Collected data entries
Lemma mapM_ok {E A B} (f : A -> call E B) (g : A -> B) l :
  (forall a, a ∈ l -> f a = Ok (g a)) -> mapM f l = Ok (map g l).
Proof.
  induction l as [|a l IH]; intros H; [done |]. cbn. rewrite H by (by left). cbn.
  rewrite IH by (intros; apply H; by right). done.
Qed.

Lemma rv_rows_for t kv_offset n pos v :
  tree_ok t -> rows_for t kv_offset n = Ok (pos, v) -> rv_rows v = n /\ rv_base v = dt_base t.
Proof.
  intros Ht. unfold rows_for. destruct (_ <? _)%nat; [done |].
  destruct (Nat.eqb_spec (kv_offset - dt_base t + n) (dt_len t)) as [Hn|?]; [|done]. intros [= <- <-].
  split; [|done]. unfold rv_rows. cbn [rv_words].
  assert (G : forall lines, Forall (fun l : list Z => length l = VISIBILITY_WORDS) lines ->
    length (concat lines) = (length lines * VISIBILITY_WORDS)%nat).
  { induction 1 as [|l lines Hl _ IH]; [done |]. cbn [concat length]. rewrite length_app. lia. }
  rewrite G by (by apply lines_ok). rewrite length_map, length_seq. by apply Nat.div_mul.
Qed.

(** C34: A row of a tree reads its own path, and nothing else.  For every forward of
    a tree's last rows, the packed bits answer, for every cached position, exactly
    whether it belongs to the confirmed context or to the row's own ancestors; the
    additive mask is zero there and minus infinity elsewhere; and the row's position
    is the base plus its depth. *)
Theorem rows_read_their_path t kv_offset n pos v :
  tree_ok t -> rows_for t kv_offset n = Ok (pos, v) ->
  exists m, mask v = Ok m /\ length pos = n /\
    forall q, (q < n)%nat ->
      let row := (kv_offset - dt_base t + q)%nat in
      pos !! q = Some (Z.of_nat (dt_base t + depth t row) mod 4294967296) /\
      forall key, (key < kv_offset + n)%nat ->
        sees v q key = Ok (bool_decide (reads t row key)) /\
        m !! (q * (kv_offset + n) + key)%nat = Some (if decide (reads t row key) then F32.zero else NEG_INFINITY).
Proof.
  intros Ht Hr. destruct (rv_rows_for t kv_offset n pos v Ht Hr) as [Hrows _].
  pose proof (sees_row t kv_offset n pos v) as Hsees.
  assert (Hkv : rv_kv_len v = (kv_offset + n)%nat /\ pos = map (fun row => Z.of_nat (dt_base t + depth t row) mod 4294967296)
    (seq (kv_offset - dt_base t) n)).
  { unfold rows_for in Hr. destruct (_ <? _)%nat; [done |]. destruct (negb _); [done |]. by injection Hr as <- <-. }
  destruct Hkv as [Hkv ->].
  set (cell q key := if decide (reads t (kv_offset - dt_base t + q) key) then F32.zero else NEG_INFINITY).
  exists (concat (map (fun q => map (cell q) (seq 0 (kv_offset + n))) (seq 0 n))). split_and!.
  - unfold mask. rewrite Hrows, Hkv. erewrite mapM_ok; [done |]. intros q Hq%elem_of_seq.
    apply (mapM_ok _ (cell q)). intros key Hkey%elem_of_seq. rewrite Hsees by (done || lia).
    cbn [mbind outcome_bind]. unfold cell. by repeat (case_decide || case_bool_decide).
  - by rewrite length_map, length_seq.
  - intros q Hq. split.
    + by rewrite list_lookup_fmap, lookup_seq_lt by done.
    + intros key Hkey. split; [apply Hsees; by rewrite ?Hkv |]. rewrite concat_lines.
      * rewrite list_lookup_fmap, lookup_seq_lt by done. cbn. by rewrite list_lookup_fmap, lookup_seq_lt by done.
      * apply list.Forall_forall. intros l (r & -> & _)%list_elem_of_fmap. by rewrite length_map, length_seq.
      * done.
Qed.

Lemma chain_parent t row :
  tree_ok t -> is_chain t = true -> (row < dt_len t)%nat ->
  parent t row = match row with O => None | S q => Some q end.
Proof.
  intros Ht Hc Hr. unfold is_chain in Hc. rewrite forallb_forall in Hc.
  specialize (Hc row (proj2 (in_seq (dt_len t) 0 row) ltac:(lia))). apply bool_decide_eq_true in Hc. rewrite Hc.
  destruct row as [|q]; [done |]. rewrite as_u16_small; [done |]. pose proof (ok_len t Ht). unfold MAX_TREE_ROWS in *. lia.
Qed.
Definition flow_ops : list FlowOp := [OpPush 0 20; OpPush 0 21; OpCopy 1 30; OpCopy 1 31; OpAdvance 1].
Definition run_ops (f : call string FlowTree) (ops : list FlowOp) : call string FlowTree :=
  fold_left (fun f op => f ← f; '(f, _) ← flow_apply f op; Ok f) ops f.

Example sample_flow_run : run_ops (flow_new 4 10) flow_ops = Ok sample_flow.
Proof. reflexivity. Qed.

Lemma sample_flow_steps : exists f0, flow_new 4 10 = Ok f0 /\ rtc flow_step f0 sample_flow.
Proof.
  eexists. split; [reflexivity |].
  eapply rtc_l. { exists (OpPush 0 20), None. reflexivity. }
  eapply rtc_l. { exists (OpPush 0 21), None. reflexivity. }
  eapply rtc_l. { exists (OpCopy 1 30), None. reflexivity. }
  eapply rtc_l. { exists (OpCopy 1 31), None. reflexivity. }
  eapply rtc_l. { exists (OpAdvance 1), None. reflexivity. }
  apply rtc_refl.
Qed.

Lemma flow_stays_sound_witness : flow_ok sample_flow.
Proof.
  destruct sample_flow_steps as (f0 & H0 & Hs). exact (proj1 (flow_stays_sound 4 10 f0 sample_flow H0 Hs)).
Defined.

Lemma sample_flow_ok : flow_ok sample_flow.
Proof.
  destruct sample_flow_steps as (f0 & H0 & Hs). destruct (flow_new_ok 4 10) as (f0' & H0' & Hf0); [lia |].
  rewrite H0 in H0'. injection H0' as <-. clear H0. induction Hs as [|f1 f2 f3 (op & rb & Hop) _ IH]; [done |].
  apply IH. by apply (proj2 (flow_apply_ok f1 op Hf0) f2 rb).
Qed.

Lemma rebase_keeps_the_living_witness :
  exists f' rb, flow_rebase sample_flow = Ok (f', rb) /\ flow_ok f' /\ NoDup (rb_kept rb).
Proof.
  destruct (rebase_keeps_the_living sample_flow sample_flow_ok) as (f' & rb & H1 & H2 & _ & _ & H3 & _).
  exists f', rb. split; [exact H1 | split; [exact H2 | exact H3]].
Defined.

Definition sample_rebased : FlowTree * Rebased :=
  match flow_rebase sample_flow with Ok r => r | _ => (sample_flow, {| rb_old_base := 0; rb_path := []; rb_kept := [] |}) end.

Example sample_rebased_is :
  rb_path sample_rebased.2 = [10] /\ rb_kept sample_rebased.2 = [1; 3; 4]%nat /\
  rebase_forward sample_rebased.1 sample_rebased.2 = ([10; 20; 30; 31], [0; 1; 2; 2]).
Proof. split_and!; reflexivity. Qed.

Lemma rebase_forward_replays_witness :
  exists T, from_wire 4 [0; 1; 2; 2] = Ok T /\ tree_ok T.
Proof.
  destruct (rebase_forward_replays sample_flow sample_rebased.1 sample_rebased.2 sample_flow_ok eq_refl)
    as (T & HT & Hok & _).
  exists T. split; [exact HT | exact Hok].
Defined.
Lemma rows_under_spec full root rest : forall pre idx under,
  full = pre ++ rest -> Z.of_nat (length full) <= 65536 -> length idx = length pre ->
  (forall j k, idx !! j = Some (Some k) -> exists q, under !! k = Some (j, q)) ->
  under_ok full root under -> Forall (fun p => p.1 < length pre)%nat under -> (length under <= length pre)%nat ->
  let out := rows_under rest root (length pre) idx under in
  under_ok full root out /\ (length out <= length full)%nat /\ Forall (fun p => p.1 < length full)%nat out.
Proof.
  induction rest as [|par rest IH]; intros pre idx under Hfull Hmax Hl Hidx Hok Hb Hlen; cbn [rows_under].
  { rewrite app_nil_r in Hfull. subst pre. done. }
  assert (Hhere : full !! length pre = Some par) by (by rewrite Hfull, list_lookup_middle).
  assert (Hfresh : length pre ∉ under.*1).
  { intros ((j, q) & E & Hin)%list_elem_of_fmap. rewrite list.Forall_forall in Hb. apply Hb in Hin. cbn in *. lia. }
  assert (Hlp : length (pre ++ [par]) = S (length pre)) by (rewrite length_app; cbn; lia).
  assert (Hskip : let out := rows_under rest root (S (length pre)) (idx ++ [None]) under in
    under_ok full root out /\ (length out <= length full)%nat /\ Forall (fun p => p.1 < length full)%nat out).
  { rewrite <- Hlp. apply IH; [by rewrite <- app_assoc | done | rewrite length_app; cbn; lia | | done | |lia].
    - intros j k Hj. apply lookup_app_Some in Hj as [Hj|[_ Hj]]; [by apply Hidx |].
      by apply list_lookup_singleton_Some in Hj as [_ ?].
    - eapply list.Forall_impl; [exact Hb |]. cbn. lia. }
  assert (Htake : forall q, match q with
      | None => full !! length pre = Some (Some root)
      | Some p => exists p0 q0, under !! p = Some (p0, q0) /\ full !! length pre = Some (Some p0)
      end ->
    let out := rows_under rest root (S (length pre)) (idx ++ [Some (length under)]) (under ++ [(length pre, q)]) in
    under_ok full root out /\ (length out <= length full)%nat /\ Forall (fun p => p.1 < length full)%nat out).
  { intros q Hq. rewrite <- Hlp. apply IH; [by rewrite <- app_assoc | done | rewrite length_app; cbn; lia | | | |].
    - intros j k Hj. apply lookup_app_Some in Hj as [Hj|[Hge Hj]].
      + destruct (Hidx j k Hj) as (q' & Hk). exists q'. by rewrite lookup_app_l by (apply lookup_lt_Some in Hk; lia).
      + apply list_lookup_singleton_Some in Hj as [Hj [= <-]]. exists q. rewrite list_lookup_middle by done.
        do 2 f_equal. lia.
    - by apply under_ok_snoc.
    - apply Forall_app. split; [eapply list.Forall_impl; [exact Hb |]; cbn; lia | repeat constructor; cbn; lia].
    - rewrite length_app. cbn. lia. }
  destruct par as [p|]; [|exact Hskip]. destruct (Nat.eqb_spec p root) as [->|Hne]; [by apply (Htake None) |].
  destruct (p <? length pre)%nat; [|exact Hskip]. destruct (idx !! p) as [[k|]|] eqn:Ei; [|exact Hskip | exact Hskip].
  cbn [mjoin option_join fmap option_fmap option_map]. destruct (Hidx p k Ei) as (q & Hk).
  assert (Hk' : as_u16 k = k).
  { apply as_u16_small. apply lookup_lt_Some in Hk. rewrite Hfull, length_app in Hmax. lia. }
  rewrite Hk'. apply (Htake (Some k)). exists p, q. done.
Qed.

(** Rows that were kept have their parents kept. *)
Lemma keep_rows_closed parents kept ps o p :
  StronglySorted lt kept -> keep_rows parents kept = Some ps ->
  o ∈ kept -> parents !! o = Some (Some p) -> p ∈ kept.
Proof.
  intros Hsort. unfold keep_rows. destruct (forallb _ _) eqn:Eb; [|done]. intros Hps Ho Hp.
  destruct (decide (p ∈ kept)) as [?|Hn]; [done |]. exfalso. apply mapM_Some in Hps.
  apply list_elem_of_lookup_1 in Ho as [i Hi]. destruct (Forall2_lookup_l _ _ _ _ _ Hps Hi) as (y & _ & E).
  rewrite (list_lookup_total_correct _ _ _ Hp) in E.
  destruct (keep_fold kept 0 (replicate (length parents) None) p (sorted_lt_nodup kept Hsort)) as [_ H2].
  { rewrite length_replicate. apply list.Forall_forall. intros r Hr%list_elem_of_In.
    rewrite forallb_forall in Eb. specialize (Eb r Hr). by apply Nat.ltb_lt. }
  rewrite H2 in E by done. destruct (replicate (length parents) None !! p) as [x|] eqn:Ex; [|done].
  by apply lookup_replicate_1 in Ex as [-> _].
Qed.

Lemma zip_lookup_total (tokens rated : list Z) o :
  (o < length tokens)%nat -> length tokens = length rated -> zip tokens rated !!! o = (tokens !!! o, rated !!! o).
Proof.
  intros Ho Hl. apply list_lookup_total_correct. apply lookup_zip_with_Some.
  exists (tokens !!! o), (rated !!! o). split_and!; [done | |]; apply list_lookup_lookup_total_lt; lia.
Qed.

(** Laying a shape out answers, and a laid-out tree is the same tree renumbered. *)
Lemma lay_out_ok tokens parents rated :
  length tokens = length parents -> length rated = length parents -> parents_before parents ->
  exists r, lay_out tokens parents rated = Ok r /\
    match r with
    | None => MAX_TREE_ROWS < blen parents
    | Some g => exists order, NoDup order /\ length order = length parents /\
        length (gt_tokens g) = length parents /\ length (gt_parents g) = length parents /\
        length (gt_path_logp g) = length parents /\ parents_before (gt_parents g) /\
        forall i o, order !! i = Some o ->
          (o < length parents)%nat /\ gt_tokens g !! i = tokens !! o /\
          match parents !!! o with
          | None => gt_parents g !! i = Some None
          | Some q => exists p, gt_parents g !! i = Some (Some p) /\ order !! p = Some q
          end
    end.
Proof.
  intros Ht Hr Hb. unfold lay_out. pose proof (tree_new_spec 1 parents) as Hn.
  destruct (tree_new 1 parents) as [t|e|]; [|exists None; split; [done |]; destruct Hn as [?|[?|?]]; [lia | done | done] | done].
  destruct Hn as (Hok & _ & Ep). assert (Hdl : dt_len t = length parents) by (unfold dt_len; by rewrite Ep).
  destruct (trunk_first_ok t (map (fun r => Float.sub (rated !!! r) (match parent t r with Some p => rated !!! p | None => F32.zero end))
    (seq 0 (dt_len t))) Hok) as (trunk & order & -> & _ & Ho & _); [by rewrite length_map, length_seq |].
  destruct (reorder_ok t (zip tokens rated) order Hok Ho) as (t' & -> & Hok' & _ & [Hel _] & Hpar);
    [rewrite length_zip_with; lia |].
  pose proof (laid_out_length t order Ho) as Hol.
  eexists. split; [done |]. exists order.
  assert (Hgp : map (fun r => as_u16 <$> parent t' r) (seq 0 (dt_len t')) = dt_parents t').
  { apply list_eq. intros i. rewrite list_lookup_fmap. destruct (decide (i < dt_len t')%nat) as [Hi|Hi].
    - rewrite lookup_seq_lt by done. cbn. destruct (lookup_lt_is_Some_2 (dt_parents t') i Hi) as [x Hx].
      unfold parent. rewrite Hx. cbn. destruct x as [p|]; [|done]. cbn. rewrite as_u16_small; [done |].
      pose proof (tree_ok_before t' Hok' i p Hx). pose proof (ok_len t' Hok'). unfold MAX_TREE_ROWS in *. lia.
    - rewrite lookup_seq_ge by lia. cbn. symmetry. apply lookup_ge_None_2. unfold dt_len in Hi. lia. }
  cbn [gt_tokens gt_parents gt_path_logp]. rewrite Hgp, !length_fmap. unfold dt_len in Hel.
  split_and!; [apply Ho | lia | lia | lia | lia | by apply tree_ok_before |].
  intros i o Hi. assert (Hoin : (o < length parents)%nat).
  { rewrite <- Hdl. apply (lo_rows t order Ho). by apply list_elem_of_lookup_2 in Hi. }
  split; [done |]. split.
  - rewrite list_lookup_fmap, list_lookup_fmap, Hi. cbn. rewrite zip_lookup_total by lia. cbn.
    symmetry. apply list_lookup_lookup_total_lt. lia.
  - specialize (Hpar i o Hi). unfold parent in Hpar. rewrite Ep, (list_lookup_lookup_total_lt parents o Hoin) in Hpar.
    cbn in Hpar. pose proof (lookup_lt_Some _ _ _ Hi) as Hil.
    destruct (lookup_lt_is_Some_2 (dt_parents t') i ltac:(lia)) as [x Hx]. rewrite Hx in Hpar |- *. cbn in Hpar.
    destruct (parents !!! o); [|by subst]. destruct Hpar as (p & -> & Hp). eauto.
Qed.

(** The chosen rows of a subtree, by their numbers in the whole tree. *)
Lemma chosen_rows full root under rated most parents :
  under_ok full root under -> length rated = length under -> Z.of_nat (length under) <= 65536 ->
  let best := merge_sort le (take most (by_rating rated)) in
  let rows := map (fun b => (under !!! b).1) best in
  keep_rows under.*2 best = Some parents ->
  length parents = length best /\ parents_before parents /\ (length best <= most)%nat /\ NoDup rows /\
  forall o s, rows !! o = Some s ->
    match parents !!! o with
    | None => full !! s = Some (Some root)
    | Some q => exists s', rows !! q = Some s' /\ full !! s = Some (Some s')
    end.
Proof.
  intros [Hund Hu] Hrl Hmax best rows Ek. destruct (best_rows rated most) as (Hsort & Hbb & Hbm & Hbr & _ & _).
  fold best in Hsort, Hbb, Hbm, Hbr. rewrite Hrl in Hbb, Hbr.
  assert (Hpb : parents_before under.*2).
  { intros k p Hk. rewrite list_lookup_fmap in Hk. destruct (under !! k) as [[j q]|] eqn:Eu; [|done].
    cbn in Hk. injection Hk as ->. by destruct (Hu k j (Some p) Eu). }
  destruct (keep_rows_ok under.*2 best) as (ps & Ek' & Hps & Hbefore & Hmap); [by rewrite length_fmap | done | done | lia | |].
  { intros o p Ho Hp. by apply (keep_rows_closed under.*2 best parents o p Hsort Ek). }
  rewrite Ek in Ek'. injection Ek' as <-.
  assert (Hin : forall b, b ∈ best -> under !! b = Some (under !!! b) /\ under.*2 !!! b = (under !!! b).2).
  { intros b Hb. rewrite list.Forall_forall in Hbb. pose proof (list_lookup_lookup_total_lt under b (Hbb b Hb)) as E.
    split; [done |]. apply list_lookup_total_correct. by rewrite list_lookup_fmap, E. }
  split_and!; [done | done | lia | |].
  - apply NoDup_fmap_2_strong; [|by apply sorted_lt_nodup]. intros b b' Hb Hb' E.
    apply (NoDup_lookup under.*1 b b' (under !!! b).1 Hund); rewrite list_lookup_fmap;
      [by rewrite (proj1 (Hin b Hb)) | by rewrite (proj1 (Hin b' Hb')), E].
  - intros o s Ho. unfold rows in Ho. rewrite list_lookup_fmap in Ho. destruct (best !! o) as [b|] eqn:Eb; [|done].
    cbn in Ho. injection Ho as <-. pose proof (list_elem_of_lookup_2 _ _ _ Eb) as Hb. destruct (Hin b Hb) as [Hub E2].
    specialize (Hmap o b Eb). rewrite E2 in Hmap. destruct (under !!! b) as [j q] eqn:Ej. cbn [fst snd] in *.
    specialize (Hu b j q Hub). destruct q as [q|].
    + destruct Hmap as (p & Hp & Hq). rewrite (list_lookup_total_correct _ _ _ Hp).
      destruct Hu as (_ & p0 & q0 & Hpq & Hfull). exists p0. split; [|done]. unfold rows. rewrite list_lookup_fmap, Hq. cbn.
      by rewrite (list_lookup_total_correct _ _ _ Hpq).
    + by rewrite (list_lookup_total_correct _ _ _ Hmap).
Qed.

**ACTIVITY:** Where a line in the records above includes the string "match", show it.

**FINAL ANSWER:**
  parent t row = match row with O => None | S q => Some q end.
  match flow_rebase sample_flow with Ok r => r | _ => (sample_flow, {| rb_old_base := 0; rb_path := []; rb_kept := [] |}) end.
  assert (Htake : forall q, match q with
    match r with
          match parents !!! o with
  destruct (trunk_first_ok t (map (fun r => Float.sub (rated !!! r) (match parent t r with Some p => rated !!! p | None => F32.zero end))
    match parents !!! o with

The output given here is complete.